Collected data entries
****************
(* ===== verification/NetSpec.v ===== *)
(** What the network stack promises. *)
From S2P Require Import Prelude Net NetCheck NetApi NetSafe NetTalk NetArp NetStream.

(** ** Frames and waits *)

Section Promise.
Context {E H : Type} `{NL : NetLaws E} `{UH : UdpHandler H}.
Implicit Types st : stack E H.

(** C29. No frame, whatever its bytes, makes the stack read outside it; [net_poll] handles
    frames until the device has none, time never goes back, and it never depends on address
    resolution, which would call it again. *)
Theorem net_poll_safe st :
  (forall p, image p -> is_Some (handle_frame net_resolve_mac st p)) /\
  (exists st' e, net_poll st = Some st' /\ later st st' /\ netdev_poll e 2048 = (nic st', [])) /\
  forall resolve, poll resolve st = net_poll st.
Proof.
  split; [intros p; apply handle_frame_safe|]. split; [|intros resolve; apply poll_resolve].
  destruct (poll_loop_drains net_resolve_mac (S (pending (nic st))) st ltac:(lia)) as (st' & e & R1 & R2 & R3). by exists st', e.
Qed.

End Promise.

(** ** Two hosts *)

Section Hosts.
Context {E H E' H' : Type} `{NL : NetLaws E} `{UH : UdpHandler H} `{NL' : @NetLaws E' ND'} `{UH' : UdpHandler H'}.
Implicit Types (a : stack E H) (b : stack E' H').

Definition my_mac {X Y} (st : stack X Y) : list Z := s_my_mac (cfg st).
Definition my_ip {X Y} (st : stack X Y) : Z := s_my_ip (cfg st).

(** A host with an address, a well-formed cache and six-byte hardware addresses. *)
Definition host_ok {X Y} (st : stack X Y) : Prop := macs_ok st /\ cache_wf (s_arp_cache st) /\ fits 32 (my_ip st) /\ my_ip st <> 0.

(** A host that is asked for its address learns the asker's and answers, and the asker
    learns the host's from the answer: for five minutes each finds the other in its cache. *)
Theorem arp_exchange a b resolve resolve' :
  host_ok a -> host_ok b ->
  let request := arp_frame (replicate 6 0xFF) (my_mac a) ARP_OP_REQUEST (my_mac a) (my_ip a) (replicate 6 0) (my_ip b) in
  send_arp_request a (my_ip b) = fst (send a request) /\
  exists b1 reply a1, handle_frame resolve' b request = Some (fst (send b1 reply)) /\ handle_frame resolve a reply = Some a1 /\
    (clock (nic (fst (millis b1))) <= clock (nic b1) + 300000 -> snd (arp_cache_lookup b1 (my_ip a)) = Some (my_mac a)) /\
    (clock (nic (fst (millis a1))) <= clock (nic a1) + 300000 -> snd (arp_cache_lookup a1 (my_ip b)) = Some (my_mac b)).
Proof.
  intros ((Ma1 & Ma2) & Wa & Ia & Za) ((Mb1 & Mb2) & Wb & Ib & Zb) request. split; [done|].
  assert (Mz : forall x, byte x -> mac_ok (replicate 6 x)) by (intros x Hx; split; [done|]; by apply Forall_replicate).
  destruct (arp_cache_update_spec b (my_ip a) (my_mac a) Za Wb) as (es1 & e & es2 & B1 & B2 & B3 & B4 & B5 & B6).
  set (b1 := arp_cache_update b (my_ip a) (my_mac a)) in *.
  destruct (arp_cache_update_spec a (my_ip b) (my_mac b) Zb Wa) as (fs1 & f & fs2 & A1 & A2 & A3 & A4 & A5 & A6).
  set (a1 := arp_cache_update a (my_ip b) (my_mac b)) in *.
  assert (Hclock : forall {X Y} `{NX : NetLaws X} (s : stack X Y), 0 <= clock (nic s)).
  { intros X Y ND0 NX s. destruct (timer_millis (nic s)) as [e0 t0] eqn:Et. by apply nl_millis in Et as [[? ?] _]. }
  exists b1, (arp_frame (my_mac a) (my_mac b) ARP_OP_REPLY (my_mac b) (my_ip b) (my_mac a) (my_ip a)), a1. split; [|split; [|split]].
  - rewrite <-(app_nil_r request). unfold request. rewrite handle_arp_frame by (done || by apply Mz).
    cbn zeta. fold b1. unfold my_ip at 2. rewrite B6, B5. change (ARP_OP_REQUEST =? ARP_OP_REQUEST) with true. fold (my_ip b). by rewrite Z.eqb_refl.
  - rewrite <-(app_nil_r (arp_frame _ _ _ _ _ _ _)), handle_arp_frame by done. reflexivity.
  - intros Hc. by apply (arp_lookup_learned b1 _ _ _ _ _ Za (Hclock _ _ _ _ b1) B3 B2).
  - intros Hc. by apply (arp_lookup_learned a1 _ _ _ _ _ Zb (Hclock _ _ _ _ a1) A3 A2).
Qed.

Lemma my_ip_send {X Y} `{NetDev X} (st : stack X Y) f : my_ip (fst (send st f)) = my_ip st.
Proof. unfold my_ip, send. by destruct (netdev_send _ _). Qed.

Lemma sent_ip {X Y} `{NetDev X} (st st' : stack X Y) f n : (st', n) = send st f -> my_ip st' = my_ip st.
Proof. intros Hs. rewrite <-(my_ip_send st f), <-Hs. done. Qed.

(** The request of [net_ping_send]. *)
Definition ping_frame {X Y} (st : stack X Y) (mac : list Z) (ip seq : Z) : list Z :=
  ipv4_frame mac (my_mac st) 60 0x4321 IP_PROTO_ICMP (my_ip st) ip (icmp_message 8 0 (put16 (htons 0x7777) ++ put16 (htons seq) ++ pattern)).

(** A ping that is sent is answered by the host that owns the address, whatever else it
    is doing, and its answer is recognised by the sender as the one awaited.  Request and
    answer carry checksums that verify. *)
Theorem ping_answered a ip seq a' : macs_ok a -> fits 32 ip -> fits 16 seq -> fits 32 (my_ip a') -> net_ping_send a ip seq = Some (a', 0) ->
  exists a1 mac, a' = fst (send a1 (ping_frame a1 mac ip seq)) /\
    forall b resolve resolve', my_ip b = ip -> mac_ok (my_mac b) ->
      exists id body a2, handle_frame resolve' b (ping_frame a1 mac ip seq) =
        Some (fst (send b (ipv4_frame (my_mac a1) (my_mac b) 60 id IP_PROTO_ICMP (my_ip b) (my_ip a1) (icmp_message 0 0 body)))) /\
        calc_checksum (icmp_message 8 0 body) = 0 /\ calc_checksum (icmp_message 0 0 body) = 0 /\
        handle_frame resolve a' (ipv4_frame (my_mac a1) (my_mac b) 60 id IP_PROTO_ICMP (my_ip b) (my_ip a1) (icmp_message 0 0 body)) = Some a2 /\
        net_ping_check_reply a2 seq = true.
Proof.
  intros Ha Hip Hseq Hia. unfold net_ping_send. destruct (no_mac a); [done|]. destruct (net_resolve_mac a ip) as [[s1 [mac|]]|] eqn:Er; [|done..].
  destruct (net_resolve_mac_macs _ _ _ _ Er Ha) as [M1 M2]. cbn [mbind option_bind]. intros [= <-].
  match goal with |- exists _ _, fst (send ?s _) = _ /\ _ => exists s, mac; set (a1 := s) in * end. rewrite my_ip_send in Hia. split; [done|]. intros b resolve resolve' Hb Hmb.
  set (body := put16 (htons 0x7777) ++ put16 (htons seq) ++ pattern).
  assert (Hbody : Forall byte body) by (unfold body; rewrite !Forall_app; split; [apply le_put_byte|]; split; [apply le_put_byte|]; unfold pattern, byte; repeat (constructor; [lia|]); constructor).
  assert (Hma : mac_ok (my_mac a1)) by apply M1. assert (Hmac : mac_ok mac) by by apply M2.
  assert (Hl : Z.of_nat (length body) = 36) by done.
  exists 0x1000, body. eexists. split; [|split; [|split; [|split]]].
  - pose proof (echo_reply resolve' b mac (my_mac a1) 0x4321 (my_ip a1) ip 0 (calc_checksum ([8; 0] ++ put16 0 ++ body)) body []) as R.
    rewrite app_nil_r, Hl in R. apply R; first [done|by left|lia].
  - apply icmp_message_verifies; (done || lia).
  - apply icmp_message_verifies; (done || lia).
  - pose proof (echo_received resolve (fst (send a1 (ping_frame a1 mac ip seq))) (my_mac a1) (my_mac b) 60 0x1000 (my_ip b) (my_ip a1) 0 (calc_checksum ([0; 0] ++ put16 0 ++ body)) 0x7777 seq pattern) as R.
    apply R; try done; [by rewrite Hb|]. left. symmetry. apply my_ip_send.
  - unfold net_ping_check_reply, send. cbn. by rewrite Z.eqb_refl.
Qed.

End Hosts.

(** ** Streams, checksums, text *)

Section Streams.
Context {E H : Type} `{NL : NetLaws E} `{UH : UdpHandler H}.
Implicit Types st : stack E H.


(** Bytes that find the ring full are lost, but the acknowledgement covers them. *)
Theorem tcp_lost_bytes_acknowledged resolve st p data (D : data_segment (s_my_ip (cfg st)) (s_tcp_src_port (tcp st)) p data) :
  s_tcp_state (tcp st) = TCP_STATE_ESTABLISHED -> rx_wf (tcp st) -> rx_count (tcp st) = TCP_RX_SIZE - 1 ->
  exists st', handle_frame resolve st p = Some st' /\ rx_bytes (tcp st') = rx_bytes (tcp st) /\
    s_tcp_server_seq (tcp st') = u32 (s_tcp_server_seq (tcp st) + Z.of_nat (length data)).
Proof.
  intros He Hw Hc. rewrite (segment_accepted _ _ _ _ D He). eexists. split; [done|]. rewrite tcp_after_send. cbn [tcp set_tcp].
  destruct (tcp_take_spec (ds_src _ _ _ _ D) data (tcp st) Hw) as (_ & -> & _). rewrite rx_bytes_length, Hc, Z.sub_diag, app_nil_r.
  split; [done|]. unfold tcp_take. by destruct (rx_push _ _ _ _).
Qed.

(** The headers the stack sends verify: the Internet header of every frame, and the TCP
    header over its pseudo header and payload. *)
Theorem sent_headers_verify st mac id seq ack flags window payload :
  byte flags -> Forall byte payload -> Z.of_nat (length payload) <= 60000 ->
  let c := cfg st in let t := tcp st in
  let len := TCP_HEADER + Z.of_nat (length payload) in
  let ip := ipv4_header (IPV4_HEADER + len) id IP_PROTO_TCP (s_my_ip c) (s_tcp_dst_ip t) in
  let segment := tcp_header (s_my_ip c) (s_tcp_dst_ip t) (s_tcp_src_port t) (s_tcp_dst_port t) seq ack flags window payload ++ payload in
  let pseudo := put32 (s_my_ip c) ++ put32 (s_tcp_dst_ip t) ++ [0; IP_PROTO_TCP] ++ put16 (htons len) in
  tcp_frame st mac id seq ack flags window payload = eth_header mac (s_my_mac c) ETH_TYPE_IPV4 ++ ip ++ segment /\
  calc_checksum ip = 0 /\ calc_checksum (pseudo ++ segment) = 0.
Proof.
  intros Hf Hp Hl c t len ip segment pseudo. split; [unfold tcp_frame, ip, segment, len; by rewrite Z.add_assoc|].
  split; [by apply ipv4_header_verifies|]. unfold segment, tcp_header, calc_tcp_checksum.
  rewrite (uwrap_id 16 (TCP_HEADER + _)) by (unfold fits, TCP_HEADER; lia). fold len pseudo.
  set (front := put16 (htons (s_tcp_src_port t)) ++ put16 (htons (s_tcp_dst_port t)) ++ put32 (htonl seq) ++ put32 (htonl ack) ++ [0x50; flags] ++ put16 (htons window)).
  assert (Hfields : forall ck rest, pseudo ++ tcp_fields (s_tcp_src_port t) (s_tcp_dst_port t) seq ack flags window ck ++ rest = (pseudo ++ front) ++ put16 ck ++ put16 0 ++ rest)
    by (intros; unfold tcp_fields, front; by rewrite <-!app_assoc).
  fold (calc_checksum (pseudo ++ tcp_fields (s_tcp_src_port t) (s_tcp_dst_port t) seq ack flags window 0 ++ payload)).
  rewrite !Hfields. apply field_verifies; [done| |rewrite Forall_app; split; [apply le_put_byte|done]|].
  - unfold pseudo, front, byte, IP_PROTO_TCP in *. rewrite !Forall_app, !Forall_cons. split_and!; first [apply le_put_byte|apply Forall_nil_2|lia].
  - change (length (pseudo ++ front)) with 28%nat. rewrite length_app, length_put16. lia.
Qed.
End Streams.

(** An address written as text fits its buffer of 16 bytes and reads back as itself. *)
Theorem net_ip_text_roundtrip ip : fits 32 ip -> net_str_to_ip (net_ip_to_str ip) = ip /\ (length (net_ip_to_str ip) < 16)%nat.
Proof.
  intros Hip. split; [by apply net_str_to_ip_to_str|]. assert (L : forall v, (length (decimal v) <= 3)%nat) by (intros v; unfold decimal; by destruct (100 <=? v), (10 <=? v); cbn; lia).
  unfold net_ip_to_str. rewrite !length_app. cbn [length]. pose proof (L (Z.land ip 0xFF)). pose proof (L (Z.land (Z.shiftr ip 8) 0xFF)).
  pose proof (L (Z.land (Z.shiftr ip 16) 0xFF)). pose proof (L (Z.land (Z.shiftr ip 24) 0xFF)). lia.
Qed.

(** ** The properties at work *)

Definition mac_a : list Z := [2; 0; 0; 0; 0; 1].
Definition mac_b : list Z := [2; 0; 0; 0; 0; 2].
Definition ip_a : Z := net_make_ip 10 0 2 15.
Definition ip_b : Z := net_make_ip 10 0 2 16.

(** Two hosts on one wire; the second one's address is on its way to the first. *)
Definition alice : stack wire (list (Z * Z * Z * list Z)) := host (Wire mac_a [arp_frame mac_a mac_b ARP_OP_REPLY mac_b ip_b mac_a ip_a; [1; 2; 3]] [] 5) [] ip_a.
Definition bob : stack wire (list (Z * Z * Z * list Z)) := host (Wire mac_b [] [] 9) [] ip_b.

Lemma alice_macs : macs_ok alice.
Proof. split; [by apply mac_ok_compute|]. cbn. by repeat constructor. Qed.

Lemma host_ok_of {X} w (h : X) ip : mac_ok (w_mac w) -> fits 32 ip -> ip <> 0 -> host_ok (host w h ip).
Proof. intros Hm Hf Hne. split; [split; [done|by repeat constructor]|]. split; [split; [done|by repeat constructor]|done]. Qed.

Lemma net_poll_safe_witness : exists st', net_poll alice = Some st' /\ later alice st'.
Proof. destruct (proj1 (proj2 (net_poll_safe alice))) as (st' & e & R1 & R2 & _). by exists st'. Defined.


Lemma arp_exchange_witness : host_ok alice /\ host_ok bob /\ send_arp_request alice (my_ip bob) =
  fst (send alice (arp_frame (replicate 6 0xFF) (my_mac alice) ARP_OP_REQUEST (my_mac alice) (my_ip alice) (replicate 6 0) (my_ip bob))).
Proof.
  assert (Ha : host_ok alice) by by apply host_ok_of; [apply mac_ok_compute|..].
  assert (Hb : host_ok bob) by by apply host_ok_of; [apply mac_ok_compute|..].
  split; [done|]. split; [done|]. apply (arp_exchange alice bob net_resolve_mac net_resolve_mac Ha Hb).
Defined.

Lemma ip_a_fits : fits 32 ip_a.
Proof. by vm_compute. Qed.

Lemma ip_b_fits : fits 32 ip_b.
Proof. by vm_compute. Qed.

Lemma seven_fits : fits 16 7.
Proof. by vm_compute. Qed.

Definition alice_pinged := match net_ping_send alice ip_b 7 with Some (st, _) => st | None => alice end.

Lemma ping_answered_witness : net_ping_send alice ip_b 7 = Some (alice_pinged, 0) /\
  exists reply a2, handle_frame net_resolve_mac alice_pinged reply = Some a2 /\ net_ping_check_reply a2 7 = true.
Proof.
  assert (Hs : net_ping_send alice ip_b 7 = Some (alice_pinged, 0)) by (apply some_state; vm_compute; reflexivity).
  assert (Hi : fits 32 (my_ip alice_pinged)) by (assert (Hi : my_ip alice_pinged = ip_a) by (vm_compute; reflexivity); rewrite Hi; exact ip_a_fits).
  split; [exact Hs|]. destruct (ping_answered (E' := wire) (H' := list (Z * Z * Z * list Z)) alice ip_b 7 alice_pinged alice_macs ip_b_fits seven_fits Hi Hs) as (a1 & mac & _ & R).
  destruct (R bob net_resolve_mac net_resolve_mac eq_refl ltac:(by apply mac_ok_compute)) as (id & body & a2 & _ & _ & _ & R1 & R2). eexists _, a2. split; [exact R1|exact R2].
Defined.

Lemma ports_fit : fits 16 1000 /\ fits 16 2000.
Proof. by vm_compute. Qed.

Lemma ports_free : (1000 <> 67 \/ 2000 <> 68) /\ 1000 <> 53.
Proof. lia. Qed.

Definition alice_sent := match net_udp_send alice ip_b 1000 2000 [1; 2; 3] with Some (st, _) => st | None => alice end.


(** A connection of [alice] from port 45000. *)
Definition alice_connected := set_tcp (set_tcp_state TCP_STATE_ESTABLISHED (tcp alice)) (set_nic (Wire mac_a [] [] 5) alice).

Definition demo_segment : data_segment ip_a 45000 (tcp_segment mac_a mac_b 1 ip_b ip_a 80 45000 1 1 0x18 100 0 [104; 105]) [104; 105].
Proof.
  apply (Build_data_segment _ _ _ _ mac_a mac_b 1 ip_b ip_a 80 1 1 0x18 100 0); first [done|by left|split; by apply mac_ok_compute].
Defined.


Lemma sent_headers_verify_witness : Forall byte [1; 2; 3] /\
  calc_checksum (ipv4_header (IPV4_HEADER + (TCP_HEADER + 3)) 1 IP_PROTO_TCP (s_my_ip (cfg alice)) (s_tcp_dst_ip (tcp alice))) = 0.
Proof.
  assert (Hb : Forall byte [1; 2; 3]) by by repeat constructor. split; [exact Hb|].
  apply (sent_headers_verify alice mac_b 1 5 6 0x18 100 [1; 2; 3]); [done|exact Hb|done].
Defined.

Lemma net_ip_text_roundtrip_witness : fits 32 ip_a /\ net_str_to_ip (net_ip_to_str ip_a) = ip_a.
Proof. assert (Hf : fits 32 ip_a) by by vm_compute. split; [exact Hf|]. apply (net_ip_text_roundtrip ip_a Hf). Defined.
****************
- Work item
Beginning at the opening line of the data, transcribe each line exactly until you reach the line with "split; [intros p;", which you also include, and go no further.

- Answer to this task
(* ===== verification/NetSpec.v ===== *)
(** What the network stack promises. *)
From S2P Require Import Prelude Net NetCheck NetApi NetSafe NetTalk NetArp NetStream.

(** ** Frames and waits *)

Section Promise.
Context {E H : Type} `{NL : NetLaws E} `{UH : UdpHandler H}.
Implicit Types st : stack E H.

(** C29. No frame, whatever its bytes, makes the stack read outside it; [net_poll] handles
    frames until the device has none, time never goes back, and it never depends on address
    resolution, which would call it again. *)
Theorem net_poll_safe st :
  (forall p, image p -> is_Some (handle_frame net_resolve_mac st p)) /\
  (exists st' e, net_poll st = Some st' /\ later st st' /\ netdev_poll e 2048 = (nic st', [])) /\
  forall resolve, poll resolve st = net_poll st.
Proof.
  split; [intros p; apply handle_frame_safe|]. split; [|intros resolve; apply poll_resolve].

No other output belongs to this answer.